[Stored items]
⁂

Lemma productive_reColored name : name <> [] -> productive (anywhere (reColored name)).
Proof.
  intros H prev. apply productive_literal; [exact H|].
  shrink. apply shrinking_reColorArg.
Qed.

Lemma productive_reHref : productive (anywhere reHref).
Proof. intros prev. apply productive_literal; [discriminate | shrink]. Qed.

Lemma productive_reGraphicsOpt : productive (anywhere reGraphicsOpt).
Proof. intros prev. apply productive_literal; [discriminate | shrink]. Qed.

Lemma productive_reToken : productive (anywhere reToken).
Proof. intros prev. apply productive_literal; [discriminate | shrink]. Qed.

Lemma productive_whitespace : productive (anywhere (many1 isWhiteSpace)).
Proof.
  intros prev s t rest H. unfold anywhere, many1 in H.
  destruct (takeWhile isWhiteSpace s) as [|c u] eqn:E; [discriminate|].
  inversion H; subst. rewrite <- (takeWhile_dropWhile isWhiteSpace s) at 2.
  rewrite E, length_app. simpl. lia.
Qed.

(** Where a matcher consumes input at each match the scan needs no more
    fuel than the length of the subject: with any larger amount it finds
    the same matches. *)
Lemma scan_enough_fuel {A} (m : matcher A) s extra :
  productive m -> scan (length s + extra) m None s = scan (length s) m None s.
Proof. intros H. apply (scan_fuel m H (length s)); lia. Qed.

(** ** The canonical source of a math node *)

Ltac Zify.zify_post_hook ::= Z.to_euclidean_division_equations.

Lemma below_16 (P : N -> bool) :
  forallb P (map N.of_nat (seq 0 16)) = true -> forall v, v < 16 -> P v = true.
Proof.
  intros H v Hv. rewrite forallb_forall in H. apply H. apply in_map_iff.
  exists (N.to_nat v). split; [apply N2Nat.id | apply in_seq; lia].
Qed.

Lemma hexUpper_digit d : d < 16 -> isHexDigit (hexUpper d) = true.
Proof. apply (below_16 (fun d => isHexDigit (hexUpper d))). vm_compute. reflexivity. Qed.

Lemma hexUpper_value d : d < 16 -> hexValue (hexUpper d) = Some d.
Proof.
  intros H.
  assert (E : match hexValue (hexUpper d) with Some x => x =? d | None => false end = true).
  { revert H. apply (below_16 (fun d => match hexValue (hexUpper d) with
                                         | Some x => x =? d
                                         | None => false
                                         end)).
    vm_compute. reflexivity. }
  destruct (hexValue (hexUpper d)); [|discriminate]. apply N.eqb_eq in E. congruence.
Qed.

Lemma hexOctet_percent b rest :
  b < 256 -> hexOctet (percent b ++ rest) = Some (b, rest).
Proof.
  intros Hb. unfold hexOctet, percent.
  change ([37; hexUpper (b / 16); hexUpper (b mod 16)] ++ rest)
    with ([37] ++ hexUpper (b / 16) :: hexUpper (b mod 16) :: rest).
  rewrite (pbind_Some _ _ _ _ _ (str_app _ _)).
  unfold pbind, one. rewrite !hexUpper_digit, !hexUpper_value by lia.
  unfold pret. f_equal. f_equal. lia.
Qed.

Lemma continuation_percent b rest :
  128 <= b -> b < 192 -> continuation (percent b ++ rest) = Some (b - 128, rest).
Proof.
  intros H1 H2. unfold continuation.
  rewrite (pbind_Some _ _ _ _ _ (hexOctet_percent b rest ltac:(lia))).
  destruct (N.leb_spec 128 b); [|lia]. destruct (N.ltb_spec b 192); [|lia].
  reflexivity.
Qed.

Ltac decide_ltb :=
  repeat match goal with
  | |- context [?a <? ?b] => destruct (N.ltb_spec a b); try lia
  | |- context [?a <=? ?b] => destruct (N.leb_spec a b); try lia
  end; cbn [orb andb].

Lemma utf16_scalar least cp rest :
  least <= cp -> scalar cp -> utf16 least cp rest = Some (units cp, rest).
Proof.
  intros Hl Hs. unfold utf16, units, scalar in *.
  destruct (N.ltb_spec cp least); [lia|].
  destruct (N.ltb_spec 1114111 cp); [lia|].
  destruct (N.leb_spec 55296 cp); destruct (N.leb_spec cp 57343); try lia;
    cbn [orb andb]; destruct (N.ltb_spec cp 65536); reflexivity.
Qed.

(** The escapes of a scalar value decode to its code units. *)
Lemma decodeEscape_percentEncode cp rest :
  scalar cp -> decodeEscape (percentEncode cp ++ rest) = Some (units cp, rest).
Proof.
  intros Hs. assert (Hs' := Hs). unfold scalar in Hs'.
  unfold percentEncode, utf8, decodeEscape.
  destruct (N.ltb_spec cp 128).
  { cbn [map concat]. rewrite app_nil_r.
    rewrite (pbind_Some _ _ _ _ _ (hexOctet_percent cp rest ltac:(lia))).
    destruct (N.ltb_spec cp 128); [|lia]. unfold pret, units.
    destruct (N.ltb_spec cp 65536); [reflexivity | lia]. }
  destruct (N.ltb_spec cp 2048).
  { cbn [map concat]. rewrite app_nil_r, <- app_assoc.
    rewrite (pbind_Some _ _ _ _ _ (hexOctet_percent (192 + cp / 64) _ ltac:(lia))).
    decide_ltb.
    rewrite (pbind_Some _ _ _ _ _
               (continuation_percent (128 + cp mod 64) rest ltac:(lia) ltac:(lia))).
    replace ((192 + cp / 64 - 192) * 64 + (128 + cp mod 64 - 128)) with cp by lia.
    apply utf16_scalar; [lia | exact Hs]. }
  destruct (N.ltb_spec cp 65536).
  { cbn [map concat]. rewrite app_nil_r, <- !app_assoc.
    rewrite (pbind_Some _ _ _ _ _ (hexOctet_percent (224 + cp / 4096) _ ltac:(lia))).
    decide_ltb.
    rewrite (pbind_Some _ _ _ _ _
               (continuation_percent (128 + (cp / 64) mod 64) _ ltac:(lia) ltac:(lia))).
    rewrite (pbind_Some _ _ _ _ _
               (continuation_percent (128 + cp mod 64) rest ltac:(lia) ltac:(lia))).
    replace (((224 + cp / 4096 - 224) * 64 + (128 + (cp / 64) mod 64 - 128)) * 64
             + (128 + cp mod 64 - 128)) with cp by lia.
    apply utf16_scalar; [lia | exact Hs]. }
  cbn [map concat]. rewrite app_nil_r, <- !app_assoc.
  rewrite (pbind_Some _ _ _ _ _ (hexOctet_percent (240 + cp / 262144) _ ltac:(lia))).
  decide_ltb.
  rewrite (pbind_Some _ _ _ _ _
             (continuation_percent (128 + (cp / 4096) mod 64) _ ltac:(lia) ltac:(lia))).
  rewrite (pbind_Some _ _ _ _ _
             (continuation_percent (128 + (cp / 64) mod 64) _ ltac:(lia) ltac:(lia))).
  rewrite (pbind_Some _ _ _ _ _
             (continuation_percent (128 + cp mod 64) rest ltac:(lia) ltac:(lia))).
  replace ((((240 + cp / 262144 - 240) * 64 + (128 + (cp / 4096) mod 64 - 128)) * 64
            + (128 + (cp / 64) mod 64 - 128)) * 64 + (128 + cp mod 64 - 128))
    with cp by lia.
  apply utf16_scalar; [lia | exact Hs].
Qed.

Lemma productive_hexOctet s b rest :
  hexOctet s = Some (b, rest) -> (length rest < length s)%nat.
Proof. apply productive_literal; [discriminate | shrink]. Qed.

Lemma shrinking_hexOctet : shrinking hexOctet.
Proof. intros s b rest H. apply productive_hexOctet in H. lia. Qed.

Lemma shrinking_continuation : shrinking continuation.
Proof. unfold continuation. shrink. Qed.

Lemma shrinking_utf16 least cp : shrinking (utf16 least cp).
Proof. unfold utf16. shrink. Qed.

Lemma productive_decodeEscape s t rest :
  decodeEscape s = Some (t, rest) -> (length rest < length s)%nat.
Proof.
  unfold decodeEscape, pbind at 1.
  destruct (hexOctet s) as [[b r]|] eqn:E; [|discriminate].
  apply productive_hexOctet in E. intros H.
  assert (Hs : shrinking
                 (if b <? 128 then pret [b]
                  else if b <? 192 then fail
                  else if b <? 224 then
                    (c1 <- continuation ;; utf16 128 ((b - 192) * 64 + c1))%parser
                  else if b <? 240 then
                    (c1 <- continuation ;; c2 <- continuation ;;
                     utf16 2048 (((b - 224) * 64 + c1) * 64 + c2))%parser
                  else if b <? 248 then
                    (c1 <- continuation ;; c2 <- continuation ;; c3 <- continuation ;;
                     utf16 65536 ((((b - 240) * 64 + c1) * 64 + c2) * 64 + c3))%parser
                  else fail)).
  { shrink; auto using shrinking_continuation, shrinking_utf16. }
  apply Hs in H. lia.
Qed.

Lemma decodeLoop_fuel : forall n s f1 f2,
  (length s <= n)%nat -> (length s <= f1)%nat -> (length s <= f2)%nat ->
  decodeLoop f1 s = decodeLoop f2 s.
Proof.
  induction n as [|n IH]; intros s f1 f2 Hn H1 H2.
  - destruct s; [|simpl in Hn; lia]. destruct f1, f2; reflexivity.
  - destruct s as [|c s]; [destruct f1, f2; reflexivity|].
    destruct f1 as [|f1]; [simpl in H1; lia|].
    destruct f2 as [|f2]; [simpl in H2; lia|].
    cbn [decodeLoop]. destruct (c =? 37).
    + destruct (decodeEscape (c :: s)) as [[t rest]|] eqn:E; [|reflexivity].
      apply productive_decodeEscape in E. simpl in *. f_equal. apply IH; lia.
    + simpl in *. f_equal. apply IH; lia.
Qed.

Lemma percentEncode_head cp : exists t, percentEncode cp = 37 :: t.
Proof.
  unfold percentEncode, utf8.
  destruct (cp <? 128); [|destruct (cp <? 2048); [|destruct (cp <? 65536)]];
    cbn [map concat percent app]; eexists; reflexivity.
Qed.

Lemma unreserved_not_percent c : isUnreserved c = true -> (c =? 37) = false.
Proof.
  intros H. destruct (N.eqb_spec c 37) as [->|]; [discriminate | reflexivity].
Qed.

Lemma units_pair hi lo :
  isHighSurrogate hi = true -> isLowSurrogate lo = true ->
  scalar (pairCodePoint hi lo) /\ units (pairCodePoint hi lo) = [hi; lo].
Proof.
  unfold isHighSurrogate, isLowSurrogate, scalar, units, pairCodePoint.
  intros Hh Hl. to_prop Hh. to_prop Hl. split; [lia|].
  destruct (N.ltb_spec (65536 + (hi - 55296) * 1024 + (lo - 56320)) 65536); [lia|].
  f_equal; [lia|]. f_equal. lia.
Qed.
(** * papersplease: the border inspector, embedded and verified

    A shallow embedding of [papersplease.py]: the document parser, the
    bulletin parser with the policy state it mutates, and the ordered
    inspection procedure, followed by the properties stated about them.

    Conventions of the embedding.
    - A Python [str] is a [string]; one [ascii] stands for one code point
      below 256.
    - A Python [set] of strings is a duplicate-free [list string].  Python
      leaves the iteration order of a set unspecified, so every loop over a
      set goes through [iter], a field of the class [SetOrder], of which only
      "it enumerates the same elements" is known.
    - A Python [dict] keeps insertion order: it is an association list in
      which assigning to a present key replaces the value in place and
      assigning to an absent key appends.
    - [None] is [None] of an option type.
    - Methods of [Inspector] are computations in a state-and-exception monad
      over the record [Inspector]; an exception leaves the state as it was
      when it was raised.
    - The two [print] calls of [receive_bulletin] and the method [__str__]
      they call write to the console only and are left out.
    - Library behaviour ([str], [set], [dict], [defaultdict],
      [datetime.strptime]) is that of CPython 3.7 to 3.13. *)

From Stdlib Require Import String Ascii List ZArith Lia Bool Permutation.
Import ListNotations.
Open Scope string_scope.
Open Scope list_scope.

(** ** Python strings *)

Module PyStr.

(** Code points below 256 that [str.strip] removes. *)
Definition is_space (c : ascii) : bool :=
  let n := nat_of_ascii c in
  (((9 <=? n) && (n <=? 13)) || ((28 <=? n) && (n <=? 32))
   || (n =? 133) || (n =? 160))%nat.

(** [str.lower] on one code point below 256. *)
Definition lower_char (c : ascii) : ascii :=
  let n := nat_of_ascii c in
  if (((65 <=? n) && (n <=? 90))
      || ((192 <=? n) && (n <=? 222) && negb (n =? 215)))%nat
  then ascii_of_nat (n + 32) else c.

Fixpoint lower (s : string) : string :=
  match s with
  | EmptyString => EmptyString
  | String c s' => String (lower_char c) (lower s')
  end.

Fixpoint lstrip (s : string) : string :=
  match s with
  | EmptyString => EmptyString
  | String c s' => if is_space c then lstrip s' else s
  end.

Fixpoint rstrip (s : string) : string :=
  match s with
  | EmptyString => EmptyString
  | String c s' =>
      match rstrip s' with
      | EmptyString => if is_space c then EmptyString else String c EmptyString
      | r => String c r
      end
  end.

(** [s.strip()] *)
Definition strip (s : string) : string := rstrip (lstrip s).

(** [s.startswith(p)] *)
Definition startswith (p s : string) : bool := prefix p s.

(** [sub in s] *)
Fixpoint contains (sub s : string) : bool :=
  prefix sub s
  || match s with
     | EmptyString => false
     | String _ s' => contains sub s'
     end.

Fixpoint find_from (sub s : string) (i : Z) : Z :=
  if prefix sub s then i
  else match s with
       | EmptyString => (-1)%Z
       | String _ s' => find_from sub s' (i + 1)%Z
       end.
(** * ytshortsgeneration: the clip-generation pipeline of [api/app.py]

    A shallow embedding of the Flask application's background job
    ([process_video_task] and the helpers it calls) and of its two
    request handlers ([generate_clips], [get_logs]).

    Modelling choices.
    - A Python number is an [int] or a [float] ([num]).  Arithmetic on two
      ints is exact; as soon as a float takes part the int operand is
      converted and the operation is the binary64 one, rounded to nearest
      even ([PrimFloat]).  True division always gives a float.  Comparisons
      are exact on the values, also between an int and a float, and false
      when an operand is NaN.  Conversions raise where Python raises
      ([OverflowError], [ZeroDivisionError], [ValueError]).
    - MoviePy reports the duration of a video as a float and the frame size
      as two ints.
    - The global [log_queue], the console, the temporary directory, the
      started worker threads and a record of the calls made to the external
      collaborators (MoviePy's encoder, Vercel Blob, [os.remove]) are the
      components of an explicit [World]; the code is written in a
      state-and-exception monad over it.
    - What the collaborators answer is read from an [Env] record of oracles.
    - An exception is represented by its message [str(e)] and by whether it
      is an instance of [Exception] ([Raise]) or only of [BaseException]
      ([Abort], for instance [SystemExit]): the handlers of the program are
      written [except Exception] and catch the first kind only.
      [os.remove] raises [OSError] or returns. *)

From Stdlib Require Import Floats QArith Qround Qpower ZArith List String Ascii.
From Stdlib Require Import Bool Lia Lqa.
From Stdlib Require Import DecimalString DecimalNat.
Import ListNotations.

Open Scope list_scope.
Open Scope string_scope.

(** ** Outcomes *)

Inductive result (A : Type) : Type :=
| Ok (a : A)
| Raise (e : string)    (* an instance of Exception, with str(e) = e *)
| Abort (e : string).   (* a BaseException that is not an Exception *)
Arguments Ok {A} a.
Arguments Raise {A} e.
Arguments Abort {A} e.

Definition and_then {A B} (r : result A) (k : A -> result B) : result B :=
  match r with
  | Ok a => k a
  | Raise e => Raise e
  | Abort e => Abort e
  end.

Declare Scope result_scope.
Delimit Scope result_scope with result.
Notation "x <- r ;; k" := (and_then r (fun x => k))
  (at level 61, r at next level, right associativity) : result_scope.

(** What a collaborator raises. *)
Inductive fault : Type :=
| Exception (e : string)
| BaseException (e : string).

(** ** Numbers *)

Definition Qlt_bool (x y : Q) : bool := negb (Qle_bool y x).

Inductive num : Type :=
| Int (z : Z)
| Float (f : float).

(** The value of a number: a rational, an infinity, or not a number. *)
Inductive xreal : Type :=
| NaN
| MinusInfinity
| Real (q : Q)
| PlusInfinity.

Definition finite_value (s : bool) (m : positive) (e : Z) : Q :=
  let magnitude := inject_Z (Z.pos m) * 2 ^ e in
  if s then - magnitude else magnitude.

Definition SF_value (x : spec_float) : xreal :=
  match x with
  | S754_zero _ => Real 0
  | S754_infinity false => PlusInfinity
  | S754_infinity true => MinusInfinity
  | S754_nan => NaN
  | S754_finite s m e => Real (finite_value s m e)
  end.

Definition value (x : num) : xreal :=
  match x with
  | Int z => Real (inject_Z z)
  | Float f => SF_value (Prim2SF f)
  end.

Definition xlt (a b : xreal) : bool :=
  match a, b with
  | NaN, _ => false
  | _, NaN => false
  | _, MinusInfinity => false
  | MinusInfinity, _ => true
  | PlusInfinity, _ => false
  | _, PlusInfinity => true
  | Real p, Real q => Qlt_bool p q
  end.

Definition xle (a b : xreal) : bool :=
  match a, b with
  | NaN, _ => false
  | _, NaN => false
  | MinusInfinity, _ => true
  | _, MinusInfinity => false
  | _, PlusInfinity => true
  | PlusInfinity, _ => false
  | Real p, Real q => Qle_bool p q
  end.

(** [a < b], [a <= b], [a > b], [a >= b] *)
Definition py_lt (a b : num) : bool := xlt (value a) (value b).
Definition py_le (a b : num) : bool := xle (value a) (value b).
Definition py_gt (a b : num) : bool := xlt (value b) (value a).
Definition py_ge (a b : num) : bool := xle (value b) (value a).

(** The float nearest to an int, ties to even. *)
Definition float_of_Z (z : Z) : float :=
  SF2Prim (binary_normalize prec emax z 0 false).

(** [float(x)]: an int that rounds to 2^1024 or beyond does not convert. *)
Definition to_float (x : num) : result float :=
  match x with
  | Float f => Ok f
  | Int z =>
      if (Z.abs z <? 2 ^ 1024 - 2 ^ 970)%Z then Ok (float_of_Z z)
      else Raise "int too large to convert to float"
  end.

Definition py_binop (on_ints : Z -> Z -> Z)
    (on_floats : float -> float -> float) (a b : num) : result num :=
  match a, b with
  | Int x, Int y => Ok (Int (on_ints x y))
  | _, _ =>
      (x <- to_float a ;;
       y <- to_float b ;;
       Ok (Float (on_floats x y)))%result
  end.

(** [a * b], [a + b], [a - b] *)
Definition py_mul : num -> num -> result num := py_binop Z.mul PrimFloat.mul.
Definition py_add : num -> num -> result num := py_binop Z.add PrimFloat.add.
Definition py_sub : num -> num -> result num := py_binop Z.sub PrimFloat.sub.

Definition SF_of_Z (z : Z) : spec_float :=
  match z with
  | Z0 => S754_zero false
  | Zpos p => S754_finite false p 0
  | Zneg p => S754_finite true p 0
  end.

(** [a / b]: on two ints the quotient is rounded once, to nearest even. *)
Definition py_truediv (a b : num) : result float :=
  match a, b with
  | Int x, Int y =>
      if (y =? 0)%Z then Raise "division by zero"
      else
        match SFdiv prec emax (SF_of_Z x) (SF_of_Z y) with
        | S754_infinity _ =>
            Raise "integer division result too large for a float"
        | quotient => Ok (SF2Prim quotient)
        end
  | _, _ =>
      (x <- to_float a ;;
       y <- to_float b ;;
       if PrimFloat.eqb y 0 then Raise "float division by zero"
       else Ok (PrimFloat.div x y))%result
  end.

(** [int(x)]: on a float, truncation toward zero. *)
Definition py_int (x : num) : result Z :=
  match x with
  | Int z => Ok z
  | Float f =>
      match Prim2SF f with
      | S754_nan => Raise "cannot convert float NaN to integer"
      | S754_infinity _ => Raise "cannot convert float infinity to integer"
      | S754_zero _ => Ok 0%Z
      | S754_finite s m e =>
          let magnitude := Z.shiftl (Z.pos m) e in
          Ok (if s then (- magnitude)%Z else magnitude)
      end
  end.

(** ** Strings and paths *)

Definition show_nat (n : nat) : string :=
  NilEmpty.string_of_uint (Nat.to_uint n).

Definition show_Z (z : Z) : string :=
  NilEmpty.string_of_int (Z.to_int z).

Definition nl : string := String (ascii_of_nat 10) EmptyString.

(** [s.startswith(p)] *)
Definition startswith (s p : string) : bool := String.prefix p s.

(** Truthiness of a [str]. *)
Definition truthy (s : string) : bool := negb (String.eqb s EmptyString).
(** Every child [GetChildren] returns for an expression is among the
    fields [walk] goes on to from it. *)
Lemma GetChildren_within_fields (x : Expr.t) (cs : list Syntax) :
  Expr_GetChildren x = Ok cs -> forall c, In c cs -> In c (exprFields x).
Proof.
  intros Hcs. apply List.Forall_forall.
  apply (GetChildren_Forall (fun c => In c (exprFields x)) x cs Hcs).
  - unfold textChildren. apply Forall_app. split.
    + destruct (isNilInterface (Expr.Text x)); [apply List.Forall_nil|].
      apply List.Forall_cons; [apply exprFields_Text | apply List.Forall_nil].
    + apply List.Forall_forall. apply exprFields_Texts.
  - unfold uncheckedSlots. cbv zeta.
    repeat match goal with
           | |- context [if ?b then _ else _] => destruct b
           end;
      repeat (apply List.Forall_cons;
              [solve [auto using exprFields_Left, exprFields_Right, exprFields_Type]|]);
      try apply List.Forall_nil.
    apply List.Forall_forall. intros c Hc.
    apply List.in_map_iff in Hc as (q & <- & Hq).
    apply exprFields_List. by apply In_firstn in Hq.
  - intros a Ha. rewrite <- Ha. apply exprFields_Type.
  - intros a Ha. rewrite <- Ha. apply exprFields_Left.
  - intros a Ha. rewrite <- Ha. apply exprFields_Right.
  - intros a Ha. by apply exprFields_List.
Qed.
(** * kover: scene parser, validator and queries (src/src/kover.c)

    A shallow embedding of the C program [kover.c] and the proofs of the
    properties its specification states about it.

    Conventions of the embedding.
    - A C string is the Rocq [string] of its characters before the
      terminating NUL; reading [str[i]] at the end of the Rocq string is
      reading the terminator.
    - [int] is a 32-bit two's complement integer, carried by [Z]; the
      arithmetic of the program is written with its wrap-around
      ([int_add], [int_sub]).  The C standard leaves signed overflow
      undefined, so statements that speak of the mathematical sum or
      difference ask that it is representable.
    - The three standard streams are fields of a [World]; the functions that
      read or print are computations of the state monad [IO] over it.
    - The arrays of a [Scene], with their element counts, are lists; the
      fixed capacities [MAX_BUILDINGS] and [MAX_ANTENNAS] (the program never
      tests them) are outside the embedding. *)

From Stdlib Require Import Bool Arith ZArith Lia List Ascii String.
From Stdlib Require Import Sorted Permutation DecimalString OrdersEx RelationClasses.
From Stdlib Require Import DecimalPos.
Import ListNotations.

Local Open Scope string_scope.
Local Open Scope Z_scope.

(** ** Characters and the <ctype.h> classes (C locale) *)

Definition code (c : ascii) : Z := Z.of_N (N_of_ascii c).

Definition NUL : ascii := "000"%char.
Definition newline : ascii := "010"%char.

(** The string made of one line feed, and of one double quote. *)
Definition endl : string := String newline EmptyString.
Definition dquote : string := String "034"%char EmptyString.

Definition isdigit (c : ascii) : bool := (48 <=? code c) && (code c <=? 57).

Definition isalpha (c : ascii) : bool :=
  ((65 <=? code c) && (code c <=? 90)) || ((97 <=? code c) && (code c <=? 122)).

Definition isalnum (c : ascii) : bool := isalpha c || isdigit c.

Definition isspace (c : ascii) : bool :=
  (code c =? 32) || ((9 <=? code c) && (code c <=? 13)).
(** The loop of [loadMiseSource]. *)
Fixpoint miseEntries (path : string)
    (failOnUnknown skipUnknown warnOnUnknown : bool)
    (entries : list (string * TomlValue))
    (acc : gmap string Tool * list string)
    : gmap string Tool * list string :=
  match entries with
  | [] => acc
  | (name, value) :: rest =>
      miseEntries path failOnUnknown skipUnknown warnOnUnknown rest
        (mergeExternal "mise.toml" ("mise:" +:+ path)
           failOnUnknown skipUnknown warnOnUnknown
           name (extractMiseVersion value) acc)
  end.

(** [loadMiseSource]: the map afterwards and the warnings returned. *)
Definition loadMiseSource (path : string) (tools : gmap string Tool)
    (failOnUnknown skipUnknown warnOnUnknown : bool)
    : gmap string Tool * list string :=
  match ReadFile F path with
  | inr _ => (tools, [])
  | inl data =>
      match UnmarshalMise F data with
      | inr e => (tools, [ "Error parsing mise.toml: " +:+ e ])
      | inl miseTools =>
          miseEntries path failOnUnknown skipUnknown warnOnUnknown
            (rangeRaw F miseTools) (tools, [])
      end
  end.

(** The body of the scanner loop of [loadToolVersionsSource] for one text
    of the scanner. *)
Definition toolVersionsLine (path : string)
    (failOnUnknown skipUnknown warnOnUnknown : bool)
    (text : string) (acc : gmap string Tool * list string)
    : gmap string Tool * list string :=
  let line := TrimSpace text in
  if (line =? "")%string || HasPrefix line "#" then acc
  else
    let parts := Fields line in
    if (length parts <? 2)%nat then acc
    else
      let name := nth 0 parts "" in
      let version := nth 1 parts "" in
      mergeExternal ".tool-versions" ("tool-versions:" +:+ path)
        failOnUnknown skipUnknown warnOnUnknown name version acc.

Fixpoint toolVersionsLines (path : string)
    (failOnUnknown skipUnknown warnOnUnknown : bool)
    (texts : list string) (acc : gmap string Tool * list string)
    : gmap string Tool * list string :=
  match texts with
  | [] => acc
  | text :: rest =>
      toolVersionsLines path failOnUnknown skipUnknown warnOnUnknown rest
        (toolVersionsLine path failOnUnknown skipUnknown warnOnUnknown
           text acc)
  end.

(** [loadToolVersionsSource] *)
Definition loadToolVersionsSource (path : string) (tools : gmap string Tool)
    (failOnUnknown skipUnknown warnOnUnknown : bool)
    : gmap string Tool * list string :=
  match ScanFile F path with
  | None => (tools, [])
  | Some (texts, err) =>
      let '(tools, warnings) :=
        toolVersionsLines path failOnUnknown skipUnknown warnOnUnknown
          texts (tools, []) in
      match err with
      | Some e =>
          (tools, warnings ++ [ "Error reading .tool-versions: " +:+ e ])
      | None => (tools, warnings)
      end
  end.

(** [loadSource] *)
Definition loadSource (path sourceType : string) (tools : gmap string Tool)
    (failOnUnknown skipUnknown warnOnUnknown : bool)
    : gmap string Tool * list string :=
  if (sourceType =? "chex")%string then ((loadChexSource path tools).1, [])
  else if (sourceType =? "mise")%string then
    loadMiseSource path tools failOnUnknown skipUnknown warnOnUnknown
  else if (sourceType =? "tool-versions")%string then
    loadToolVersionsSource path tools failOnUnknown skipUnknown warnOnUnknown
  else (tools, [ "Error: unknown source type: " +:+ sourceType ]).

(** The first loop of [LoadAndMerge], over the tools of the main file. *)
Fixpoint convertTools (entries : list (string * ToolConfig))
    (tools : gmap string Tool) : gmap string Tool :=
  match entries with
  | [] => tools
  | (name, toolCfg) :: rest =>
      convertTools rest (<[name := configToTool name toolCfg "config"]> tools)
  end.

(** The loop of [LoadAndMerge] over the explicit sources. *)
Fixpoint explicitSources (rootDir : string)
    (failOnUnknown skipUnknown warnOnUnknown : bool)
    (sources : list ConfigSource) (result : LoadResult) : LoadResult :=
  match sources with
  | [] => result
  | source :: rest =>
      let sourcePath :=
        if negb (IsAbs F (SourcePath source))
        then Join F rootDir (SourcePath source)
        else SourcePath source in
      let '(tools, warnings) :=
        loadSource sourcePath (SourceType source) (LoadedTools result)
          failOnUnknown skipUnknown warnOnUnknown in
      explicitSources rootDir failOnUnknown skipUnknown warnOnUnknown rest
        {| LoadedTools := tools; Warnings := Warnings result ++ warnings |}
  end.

⁂

## What needs to be done
Only the lines that contain the string "handlers" are to be copied from the records.

## Response to this exercise
    request handlers ([generate_clips], [get_logs]).
      ([Abort], for instance [SystemExit]): the handlers of the program are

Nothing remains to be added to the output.